Il risultato è la creazione di una nuova categoria giuridica, quella dell’atto lecito dannoso atipico.
Un condominio – a seguito dell’emissione di un’ordinanza di esecuzione di lavori d’urgenza – realizza l’intervento necessario per il consolidamento del fabbricato riducendo la fruibilità di un immobile in proprietà esclusiva di uno dei condomini. Tale cespite, su cui vi era stata la maggiore incidenza dei lavori, pur avendo mantenuto l’idoneità all’uso, aveva subito una riduzione di fruibilità a causa della perdita di superficie, di altezza e di luce tra i pilastri, oltre a un danneggiamento della pavimentazione.

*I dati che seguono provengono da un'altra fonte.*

Fixpoint get_next_standard_token_loop_stack (frames fuel : nat)
         (token : tok.Token) (parent_statement : ast.Statement)
         (tk : Tokenizer)
  : option (Result (tok.Token * ast.Statement * Tokenizer)) :=
  match fuel with
  | O => None
  | S fuel' =>
    let second_if (token : tok.Token) (tk : Tokenizer) :=
      if is_comment token then
        let* (_, tk) := consume_stack frames tk in
        let parent_statement := add_comment parent_statement token in
        let* (token, tk) := peek_stack frames 1 tk in
        get_next_standard_token_loop_stack frames fuel' token
                                           parent_statement tk
      else Some (Return (token, parent_statement, tk)) in
    if is_newline token then
      let* (token2, tk) := peek_stack frames 2 tk in
      if is_newline token2 then Some (Return (token, parent_statement, tk))
      else
        let* (_, tk) := consume_stack frames tk in
        second_if token2 tk
    else second_if token tk
  end.

Definition get_next_standard_token_stack (frames fuel : nat)
           (parent_statement : ast.Statement) (tk : Tokenizer)
  : option (Result (tok.Token * ast.Statement * Tokenizer)) :=
  call frames (fun frames =>
    let* (token, tk) := peek_stack frames 1 tk in
    get_next_standard_token_loop_stack frames fuel token parent_statement
                                       tk).

Fixpoint parse_expression_stack (frames fuel : nat)
         (parent_statement : ast.Statement) (expression_precedence : Z)
         (tk : Tokenizer) {struct fuel}
  : option (Result (ast.Expression * ast.Statement * Tokenizer)) :=
  match fuel with
  | O => None
  | S fuel' =>
    call frames (fun frames =>
      let* (expression, parent_statement, tk) :=
        parse_non_binary_expression_stack frames fuel' parent_statement tk in
      if ast.is_placeholder expression
      then Some (Return (expression, parent_statement, tk))
      else parse_expression_loop_stack frames fuel' parent_statement
                                       expression_precedence expression tk)
  end

(** The [while True] of [parse_expression]: no call of its own, [frames]
    are those that the calls in the loop can take. *)
with parse_expression_loop_stack (frames fuel : nat)
         (parent_statement : ast.Statement) (expression_precedence : Z)
         (expression : ast.Expression) (tk : Tokenizer) {struct fuel}
  : option (Result (ast.Expression * ast.Statement * Tokenizer)) :=
  match fuel with
  | O => None
  | S fuel' =>
    let* (binop, parent_statement, tk) :=
      get_next_standard_token_stack frames fuel' parent_statement tk in
    match binop_key binop with
    | None => Some (Return (expression, parent_statement, tk))
    | Some key =>
      let binop_precedence :=
        tok.operator_to_precedence_get key (tok.comma_precedence + 1) in
      if binop_precedence >? expression_precedence
      then Some (Return (expression, parent_statement, tk))
      else
        let* (_, tk) := consume_stack frames tk in
        let* (next_expression, parent_statement, tk) :=
          parse_expression_stack frames fuel' parent_statement
                                 (binop_precedence - 1) tk in
        let expression :=
          ast.BinaryExpression expression binop next_expression in
        if ast.is_placeholder next_expression
        then Some (Return (expression, parent_statement, tk))
        else parse_expression_loop_stack frames fuel' parent_statement
                                         expression_precedence expression tk
    end
  end

with parse_non_binary_expression_stack (frames fuel : nat)
         (parent_statement : ast.Statement) (tk : Tokenizer) {struct fuel}
  : option (Result (ast.Expression * ast.Statement * Tokenizer)) :=
  match fuel with
  | O => None
  | S fuel' =>
    call frames (fun frames =>
      let* (token, parent_statement, tk) :=
        get_next_standard_token_stack frames fuel' parent_statement tk in
      let* (leaf, parent_statement, tk) :=
        parse_non_binary_try_stack frames fuel' token parent_statement tk in
      match leaf with
      | LeafReturn ret => Some (Return (ret, parent_statement, tk))
      | LeafUnknownTokenException =>
        Some (Return (ast.PlaceholderExpression (of_string "1"),
                      parent_statement, tk))
      end)
  end

(** The [try] block of [parse_non_binary_expression], in the frame of
    that function. *)
with parse_non_binary_try_stack (frames fuel : nat) (token : tok.Token)
         (parent_statement : ast.Statement) (tk : Tokenizer) {struct fuel}
  : option (Result (LeafResult * ast.Statement * Tokenizer)) :=
  match fuel with
  | O => None
  | S fuel' =>
    match token with
    | tok.NameToken _ _ type =>
      match type with
      | tok.NON_KEYWORD =>
        let* (_, tk) := consume_stack frames tk in
        Some (Return (LeafReturn (ast.ValueExpression token),
                      parent_statement, tk))
      | _ => Some (Return (LeafUnknownTokenException, parent_statement, tk))
      end
    | tok.NumberToken _ _ =>
      let* (_, tk) := consume_stack frames tk in
      Some (Return (LeafReturn (ast.ValueExpression token),
                    parent_statement, tk))
    | tok.PunctuationToken _ _ type =>
      match type with
      | tok.LEFT_PAREN =>
        let* (_, tk) := consume_stack frames tk in
        let* (ret, parent_statement, tk) :=
          parse_expression_stack frames fuel' parent_statement
                                 tok.comma_precedence tk in
        let* (token2, parent_statement, tk) :=
          get_next_standard_token_stack frames fuel' parent_statement tk in
        match token2 with
        | tok.PunctuationToken _ _ tok.RIGHT_PAREN =>
          let* (_, tk) := consume_stack frames tk in
          Some (Return
                  (LeafReturn (ast.ParenExpression token ret (Some token2)),
                   parent_statement, tk))
        | _ =>
          Some (Return (LeafReturn (ast.ParenExpression token ret None),
                        parent_statement, tk))
        end
      | _ => Some (Return (LeafUnknownTokenException, parent_statement, tk))
      end
    | tok.SpecialToken _ _ type _ =>
      match type with
      | tok.SINGLE_QUOTE_STRING | tok.DOUBLE_QUOTE_STRING =>
        let* (_, tk) := consume_stack frames tk in
        Some (Return (LeafReturn (ast.ValueExpression token),
                      parent_statement, tk))
      | tok.SINGLE_LINE_COMMENT | tok.MULTI_LINE_COMMENT =>
        let* (_, tk) := consume_stack frames tk in
        let parent_statement := add_comment parent_statement token in
        parse_non_binary_try_stack frames fuel' token parent_statement tk
      | tok.END_OF_STRING =>
        Some (Return (LeafUnknownTokenException, parent_statement, tk))
      end
    end
  end.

La Corte d’appello di Firenze, escludendo la sussistenza di un fatto illecito, aveva tuttavia ritenuto integrata un’ipotesi di responsabilità per fatto lecito dannoso a carico del condominio, facendo applicazione del principio del contemperamento di esigenze diverse tutelate dall’ordinamento, ovvero l’interesse della pubblica incolumità e le ragioni della proprietà privata. Il sacrificio imposto alla proprietà esclusiva del singolo faceva pertanto sorgere un’obbligazione d’indennizzo ex artt. 42 Cost. e 844 c.c. nell’interesse comune del consolidamento della struttura del fabbricato condominiale.
Le limitazioni della proprietà imposte dalla pubblica amministrazione sono di regola indennizzabili dal soggetto pubblico nel cui interesse vengono realizzate. Si pensi alle espropriazioni e al diritto all’indennità prevista non solo per l’asservimento del fondo mediante decreto ablatorio e che trova causa nel procedimento espropriativo, ma anche per i danni che possano derivare al privato, rimasto estraneo al procedimento, in conseguenza della legittima realizzazione di un’opera pubblica2. In tale evenienza il fondamento del ristoro poggia sul principio di giustizia distributiva, per cui non è consentito soddisfare l’interesse generale attraverso il sacrificio del singolo senza che quest’ultimo ne sia indennizzato3.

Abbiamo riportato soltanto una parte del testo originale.